Exercise -> Only one number is wanted: the count of lines in the records below that hold the word "eapply".
[[ Entries provided open ]]
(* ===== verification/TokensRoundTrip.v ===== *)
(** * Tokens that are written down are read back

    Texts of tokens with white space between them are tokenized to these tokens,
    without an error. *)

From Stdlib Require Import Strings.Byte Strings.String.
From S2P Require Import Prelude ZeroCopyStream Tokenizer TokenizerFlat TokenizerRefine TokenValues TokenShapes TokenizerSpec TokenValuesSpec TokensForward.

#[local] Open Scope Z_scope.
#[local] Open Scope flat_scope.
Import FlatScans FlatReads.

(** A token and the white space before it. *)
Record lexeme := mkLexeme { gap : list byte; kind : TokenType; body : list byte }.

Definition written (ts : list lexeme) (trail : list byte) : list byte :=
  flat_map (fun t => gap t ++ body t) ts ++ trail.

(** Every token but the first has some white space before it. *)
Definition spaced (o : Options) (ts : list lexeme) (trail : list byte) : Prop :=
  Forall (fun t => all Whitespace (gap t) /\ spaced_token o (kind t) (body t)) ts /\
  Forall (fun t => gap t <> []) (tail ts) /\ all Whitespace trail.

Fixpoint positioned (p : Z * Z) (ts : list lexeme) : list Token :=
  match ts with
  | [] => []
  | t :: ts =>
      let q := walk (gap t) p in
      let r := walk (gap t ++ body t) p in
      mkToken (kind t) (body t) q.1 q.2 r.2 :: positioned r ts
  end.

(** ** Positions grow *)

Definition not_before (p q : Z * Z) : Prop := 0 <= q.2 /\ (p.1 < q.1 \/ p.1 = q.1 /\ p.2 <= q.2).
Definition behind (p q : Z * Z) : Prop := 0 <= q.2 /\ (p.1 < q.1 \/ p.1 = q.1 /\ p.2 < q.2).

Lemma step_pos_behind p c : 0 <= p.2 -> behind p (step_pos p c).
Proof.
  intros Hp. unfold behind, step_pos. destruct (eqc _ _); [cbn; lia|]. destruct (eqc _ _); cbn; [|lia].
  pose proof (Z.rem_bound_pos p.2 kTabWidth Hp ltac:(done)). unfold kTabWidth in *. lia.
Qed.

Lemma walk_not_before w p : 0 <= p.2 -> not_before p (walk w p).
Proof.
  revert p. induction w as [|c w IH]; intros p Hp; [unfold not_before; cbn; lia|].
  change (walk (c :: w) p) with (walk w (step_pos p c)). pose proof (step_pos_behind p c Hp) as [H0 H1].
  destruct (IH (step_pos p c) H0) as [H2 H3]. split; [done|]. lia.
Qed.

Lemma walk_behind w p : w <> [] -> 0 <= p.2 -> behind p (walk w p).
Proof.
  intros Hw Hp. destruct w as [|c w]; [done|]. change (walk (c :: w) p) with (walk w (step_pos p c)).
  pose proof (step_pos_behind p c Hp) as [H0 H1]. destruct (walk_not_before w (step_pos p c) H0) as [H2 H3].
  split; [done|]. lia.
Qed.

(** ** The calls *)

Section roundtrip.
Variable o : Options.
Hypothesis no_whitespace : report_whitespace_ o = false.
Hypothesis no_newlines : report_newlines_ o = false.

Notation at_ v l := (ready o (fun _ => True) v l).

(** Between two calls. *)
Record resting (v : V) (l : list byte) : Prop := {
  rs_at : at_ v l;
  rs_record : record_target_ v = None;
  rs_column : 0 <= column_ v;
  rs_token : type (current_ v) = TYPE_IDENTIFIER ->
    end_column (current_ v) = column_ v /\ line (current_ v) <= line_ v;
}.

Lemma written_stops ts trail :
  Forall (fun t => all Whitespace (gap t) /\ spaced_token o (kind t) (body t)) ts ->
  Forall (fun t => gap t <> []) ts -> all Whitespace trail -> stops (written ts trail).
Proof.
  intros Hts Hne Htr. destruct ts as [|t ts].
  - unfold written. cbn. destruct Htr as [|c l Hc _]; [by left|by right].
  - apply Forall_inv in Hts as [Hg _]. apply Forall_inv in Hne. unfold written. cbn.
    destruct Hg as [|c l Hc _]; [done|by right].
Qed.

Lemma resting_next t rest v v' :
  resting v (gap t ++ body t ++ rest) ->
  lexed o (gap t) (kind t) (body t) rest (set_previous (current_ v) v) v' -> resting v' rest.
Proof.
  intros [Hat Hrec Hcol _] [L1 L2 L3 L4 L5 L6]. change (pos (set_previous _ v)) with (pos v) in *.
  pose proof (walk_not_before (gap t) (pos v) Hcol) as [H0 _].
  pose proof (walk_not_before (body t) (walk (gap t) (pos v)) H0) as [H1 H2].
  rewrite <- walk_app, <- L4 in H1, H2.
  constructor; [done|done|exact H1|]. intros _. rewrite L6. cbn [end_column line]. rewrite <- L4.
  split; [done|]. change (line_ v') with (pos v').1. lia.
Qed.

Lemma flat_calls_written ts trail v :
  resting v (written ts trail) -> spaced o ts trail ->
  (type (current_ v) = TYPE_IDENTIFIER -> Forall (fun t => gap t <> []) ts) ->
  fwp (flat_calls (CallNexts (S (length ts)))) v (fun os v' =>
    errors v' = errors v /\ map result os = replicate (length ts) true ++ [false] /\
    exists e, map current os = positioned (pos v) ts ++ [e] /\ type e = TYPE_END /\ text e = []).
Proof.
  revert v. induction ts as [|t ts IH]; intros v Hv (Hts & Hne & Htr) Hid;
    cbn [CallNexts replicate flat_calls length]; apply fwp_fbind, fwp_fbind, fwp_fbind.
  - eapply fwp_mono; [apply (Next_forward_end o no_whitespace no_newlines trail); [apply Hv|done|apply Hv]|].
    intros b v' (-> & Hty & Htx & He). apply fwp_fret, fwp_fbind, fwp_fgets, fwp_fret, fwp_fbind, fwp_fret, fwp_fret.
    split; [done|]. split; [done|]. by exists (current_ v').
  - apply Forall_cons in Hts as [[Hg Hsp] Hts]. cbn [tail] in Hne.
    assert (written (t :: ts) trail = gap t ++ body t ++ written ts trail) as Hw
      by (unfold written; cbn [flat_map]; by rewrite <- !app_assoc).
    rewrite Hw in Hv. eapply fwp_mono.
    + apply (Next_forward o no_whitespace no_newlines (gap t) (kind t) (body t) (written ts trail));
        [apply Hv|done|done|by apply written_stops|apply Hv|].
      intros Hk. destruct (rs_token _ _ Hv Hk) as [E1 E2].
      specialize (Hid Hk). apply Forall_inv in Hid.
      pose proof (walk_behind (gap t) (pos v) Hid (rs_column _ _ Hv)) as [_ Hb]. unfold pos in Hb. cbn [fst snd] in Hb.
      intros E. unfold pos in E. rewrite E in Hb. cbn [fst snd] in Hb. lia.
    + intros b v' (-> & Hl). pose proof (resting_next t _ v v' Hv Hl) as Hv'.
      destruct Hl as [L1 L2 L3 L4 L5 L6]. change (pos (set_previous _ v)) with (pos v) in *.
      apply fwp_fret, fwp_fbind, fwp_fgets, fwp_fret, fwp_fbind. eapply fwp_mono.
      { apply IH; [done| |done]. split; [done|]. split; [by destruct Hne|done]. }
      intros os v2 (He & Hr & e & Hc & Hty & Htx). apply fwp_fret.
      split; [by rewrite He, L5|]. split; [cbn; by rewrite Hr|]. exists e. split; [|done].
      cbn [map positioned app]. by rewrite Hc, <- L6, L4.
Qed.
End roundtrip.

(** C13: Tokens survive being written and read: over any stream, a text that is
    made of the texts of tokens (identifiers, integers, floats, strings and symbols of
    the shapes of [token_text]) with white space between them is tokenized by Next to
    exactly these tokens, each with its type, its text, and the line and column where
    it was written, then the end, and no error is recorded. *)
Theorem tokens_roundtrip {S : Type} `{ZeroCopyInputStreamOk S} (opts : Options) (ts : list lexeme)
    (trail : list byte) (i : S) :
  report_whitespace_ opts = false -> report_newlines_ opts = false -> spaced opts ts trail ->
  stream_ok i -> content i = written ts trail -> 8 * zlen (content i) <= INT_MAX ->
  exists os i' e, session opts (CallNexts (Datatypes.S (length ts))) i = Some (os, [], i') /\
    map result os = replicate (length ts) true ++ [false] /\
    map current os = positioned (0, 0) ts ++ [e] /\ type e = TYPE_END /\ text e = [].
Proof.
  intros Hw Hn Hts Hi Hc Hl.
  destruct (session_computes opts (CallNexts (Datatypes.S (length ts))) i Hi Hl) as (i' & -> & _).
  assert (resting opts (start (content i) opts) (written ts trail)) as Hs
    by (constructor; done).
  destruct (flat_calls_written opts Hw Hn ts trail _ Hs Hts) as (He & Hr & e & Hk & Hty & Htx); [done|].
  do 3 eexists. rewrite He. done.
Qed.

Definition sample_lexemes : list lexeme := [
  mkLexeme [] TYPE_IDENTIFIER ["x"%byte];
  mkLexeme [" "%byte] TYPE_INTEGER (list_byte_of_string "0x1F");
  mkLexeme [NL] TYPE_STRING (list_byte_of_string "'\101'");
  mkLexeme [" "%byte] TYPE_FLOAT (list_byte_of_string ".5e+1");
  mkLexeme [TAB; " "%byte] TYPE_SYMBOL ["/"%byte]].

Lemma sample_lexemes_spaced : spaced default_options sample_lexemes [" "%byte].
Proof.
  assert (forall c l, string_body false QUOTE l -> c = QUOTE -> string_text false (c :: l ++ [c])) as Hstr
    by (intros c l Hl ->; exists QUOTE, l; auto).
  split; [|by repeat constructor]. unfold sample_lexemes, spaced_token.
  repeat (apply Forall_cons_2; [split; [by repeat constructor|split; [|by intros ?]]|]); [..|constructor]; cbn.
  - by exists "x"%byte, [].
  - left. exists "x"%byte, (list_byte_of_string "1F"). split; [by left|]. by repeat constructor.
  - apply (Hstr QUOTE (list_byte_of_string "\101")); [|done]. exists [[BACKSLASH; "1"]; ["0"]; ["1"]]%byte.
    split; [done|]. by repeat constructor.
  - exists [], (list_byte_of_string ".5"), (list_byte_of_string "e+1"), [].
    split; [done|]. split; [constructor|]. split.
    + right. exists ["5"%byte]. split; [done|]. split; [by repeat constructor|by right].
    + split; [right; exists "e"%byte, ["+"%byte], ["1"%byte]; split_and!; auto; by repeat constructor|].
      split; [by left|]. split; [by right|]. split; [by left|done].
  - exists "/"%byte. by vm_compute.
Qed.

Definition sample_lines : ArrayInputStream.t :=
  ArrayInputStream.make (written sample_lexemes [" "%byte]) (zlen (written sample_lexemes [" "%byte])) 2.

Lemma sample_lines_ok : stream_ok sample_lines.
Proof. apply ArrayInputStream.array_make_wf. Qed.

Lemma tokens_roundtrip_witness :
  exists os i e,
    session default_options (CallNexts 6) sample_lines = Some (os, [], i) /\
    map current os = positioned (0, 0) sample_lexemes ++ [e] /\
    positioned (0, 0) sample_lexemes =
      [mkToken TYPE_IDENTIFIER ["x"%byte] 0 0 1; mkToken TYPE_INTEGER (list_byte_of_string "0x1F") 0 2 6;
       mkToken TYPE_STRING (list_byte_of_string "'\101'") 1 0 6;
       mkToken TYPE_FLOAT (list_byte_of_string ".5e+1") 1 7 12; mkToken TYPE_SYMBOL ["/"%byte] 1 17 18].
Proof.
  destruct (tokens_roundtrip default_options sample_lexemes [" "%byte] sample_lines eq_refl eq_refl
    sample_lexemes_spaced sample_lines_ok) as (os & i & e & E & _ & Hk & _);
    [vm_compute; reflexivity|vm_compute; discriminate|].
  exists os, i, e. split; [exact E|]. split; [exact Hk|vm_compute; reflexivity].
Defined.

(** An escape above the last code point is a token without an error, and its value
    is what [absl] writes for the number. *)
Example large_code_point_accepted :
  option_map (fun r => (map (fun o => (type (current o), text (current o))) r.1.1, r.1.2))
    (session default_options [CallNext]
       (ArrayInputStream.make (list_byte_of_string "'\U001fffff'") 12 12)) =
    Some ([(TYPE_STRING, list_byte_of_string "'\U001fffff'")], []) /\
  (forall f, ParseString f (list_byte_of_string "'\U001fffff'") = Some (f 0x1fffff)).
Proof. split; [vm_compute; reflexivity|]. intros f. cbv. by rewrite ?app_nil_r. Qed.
[[ Entries provided closed ]]
[[ Entries provided open ]]
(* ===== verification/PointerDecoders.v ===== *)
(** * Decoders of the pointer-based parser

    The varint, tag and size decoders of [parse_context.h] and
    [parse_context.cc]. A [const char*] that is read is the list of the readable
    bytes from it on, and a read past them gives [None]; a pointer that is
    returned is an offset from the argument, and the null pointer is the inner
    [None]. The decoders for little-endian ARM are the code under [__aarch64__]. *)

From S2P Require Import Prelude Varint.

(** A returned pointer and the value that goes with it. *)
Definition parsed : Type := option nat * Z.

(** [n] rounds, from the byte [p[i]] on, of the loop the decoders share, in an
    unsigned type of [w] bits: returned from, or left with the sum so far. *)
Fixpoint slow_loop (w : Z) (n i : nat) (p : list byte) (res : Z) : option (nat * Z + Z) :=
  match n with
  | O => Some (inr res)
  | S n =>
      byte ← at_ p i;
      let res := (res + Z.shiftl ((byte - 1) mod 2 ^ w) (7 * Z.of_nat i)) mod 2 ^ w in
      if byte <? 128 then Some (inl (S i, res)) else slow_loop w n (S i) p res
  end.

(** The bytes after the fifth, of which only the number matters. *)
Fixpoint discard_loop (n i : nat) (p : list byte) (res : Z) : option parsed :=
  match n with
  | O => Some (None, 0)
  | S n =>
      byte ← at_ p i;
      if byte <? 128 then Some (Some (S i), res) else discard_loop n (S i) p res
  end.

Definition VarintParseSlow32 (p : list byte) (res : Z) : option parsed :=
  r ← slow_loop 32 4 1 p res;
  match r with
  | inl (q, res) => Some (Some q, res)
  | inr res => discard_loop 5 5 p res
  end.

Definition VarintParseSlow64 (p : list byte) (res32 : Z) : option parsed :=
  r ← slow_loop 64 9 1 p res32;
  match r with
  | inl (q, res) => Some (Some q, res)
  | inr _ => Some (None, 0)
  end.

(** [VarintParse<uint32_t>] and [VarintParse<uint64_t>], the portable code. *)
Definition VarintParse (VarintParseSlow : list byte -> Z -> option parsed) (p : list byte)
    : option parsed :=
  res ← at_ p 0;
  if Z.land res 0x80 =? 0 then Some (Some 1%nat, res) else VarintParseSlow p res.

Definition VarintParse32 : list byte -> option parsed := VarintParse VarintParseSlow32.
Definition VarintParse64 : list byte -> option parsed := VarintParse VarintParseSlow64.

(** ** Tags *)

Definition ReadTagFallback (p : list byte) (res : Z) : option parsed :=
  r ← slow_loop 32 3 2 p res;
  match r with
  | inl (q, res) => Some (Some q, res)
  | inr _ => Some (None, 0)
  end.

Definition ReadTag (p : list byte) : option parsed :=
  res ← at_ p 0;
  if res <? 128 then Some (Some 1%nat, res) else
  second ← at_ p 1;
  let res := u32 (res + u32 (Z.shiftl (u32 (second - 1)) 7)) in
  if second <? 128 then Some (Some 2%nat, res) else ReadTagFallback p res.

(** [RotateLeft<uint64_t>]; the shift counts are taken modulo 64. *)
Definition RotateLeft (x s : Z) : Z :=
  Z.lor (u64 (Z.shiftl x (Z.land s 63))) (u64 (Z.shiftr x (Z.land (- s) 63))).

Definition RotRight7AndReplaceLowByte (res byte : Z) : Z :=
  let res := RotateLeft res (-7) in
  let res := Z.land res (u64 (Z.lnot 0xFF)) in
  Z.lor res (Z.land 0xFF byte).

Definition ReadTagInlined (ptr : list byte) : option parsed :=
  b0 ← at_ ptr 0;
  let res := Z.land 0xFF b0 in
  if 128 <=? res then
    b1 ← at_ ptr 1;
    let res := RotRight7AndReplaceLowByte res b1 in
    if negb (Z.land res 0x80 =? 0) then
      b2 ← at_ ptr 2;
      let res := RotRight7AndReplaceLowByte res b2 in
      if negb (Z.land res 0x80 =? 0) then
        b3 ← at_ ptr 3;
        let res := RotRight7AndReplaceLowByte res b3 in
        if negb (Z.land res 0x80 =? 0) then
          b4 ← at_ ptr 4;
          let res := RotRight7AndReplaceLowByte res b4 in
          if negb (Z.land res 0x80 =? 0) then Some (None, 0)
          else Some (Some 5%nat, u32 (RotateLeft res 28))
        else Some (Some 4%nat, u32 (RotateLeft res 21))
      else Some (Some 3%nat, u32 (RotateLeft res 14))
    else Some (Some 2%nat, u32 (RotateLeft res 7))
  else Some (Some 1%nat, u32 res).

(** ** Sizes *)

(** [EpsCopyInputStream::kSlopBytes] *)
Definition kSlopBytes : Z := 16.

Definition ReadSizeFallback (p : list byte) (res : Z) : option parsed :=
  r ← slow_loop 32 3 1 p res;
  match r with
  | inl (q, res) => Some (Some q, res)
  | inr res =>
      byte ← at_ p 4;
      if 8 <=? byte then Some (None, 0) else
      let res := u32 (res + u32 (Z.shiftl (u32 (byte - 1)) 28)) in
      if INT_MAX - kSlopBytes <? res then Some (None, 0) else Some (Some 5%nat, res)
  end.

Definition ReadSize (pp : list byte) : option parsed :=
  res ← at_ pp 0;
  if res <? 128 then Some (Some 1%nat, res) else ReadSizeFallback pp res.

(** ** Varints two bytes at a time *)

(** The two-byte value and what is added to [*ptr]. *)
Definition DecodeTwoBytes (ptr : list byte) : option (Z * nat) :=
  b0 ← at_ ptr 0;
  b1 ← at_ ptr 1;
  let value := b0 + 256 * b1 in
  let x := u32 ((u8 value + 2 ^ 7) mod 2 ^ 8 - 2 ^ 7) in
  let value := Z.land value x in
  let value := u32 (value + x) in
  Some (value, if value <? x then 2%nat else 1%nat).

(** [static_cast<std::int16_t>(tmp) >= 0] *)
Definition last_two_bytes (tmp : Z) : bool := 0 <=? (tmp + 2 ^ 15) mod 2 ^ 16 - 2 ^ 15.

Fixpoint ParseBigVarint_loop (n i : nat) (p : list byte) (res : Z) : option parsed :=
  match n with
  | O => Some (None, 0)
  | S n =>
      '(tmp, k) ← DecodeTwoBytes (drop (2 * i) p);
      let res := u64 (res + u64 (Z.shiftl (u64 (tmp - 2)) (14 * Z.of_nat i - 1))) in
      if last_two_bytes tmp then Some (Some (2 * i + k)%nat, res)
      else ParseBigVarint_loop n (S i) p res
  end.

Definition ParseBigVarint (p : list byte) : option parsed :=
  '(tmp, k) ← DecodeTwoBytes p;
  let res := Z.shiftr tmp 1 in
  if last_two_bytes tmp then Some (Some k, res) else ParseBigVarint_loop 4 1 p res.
[[ Entries provided closed ]]
Answer box -> 3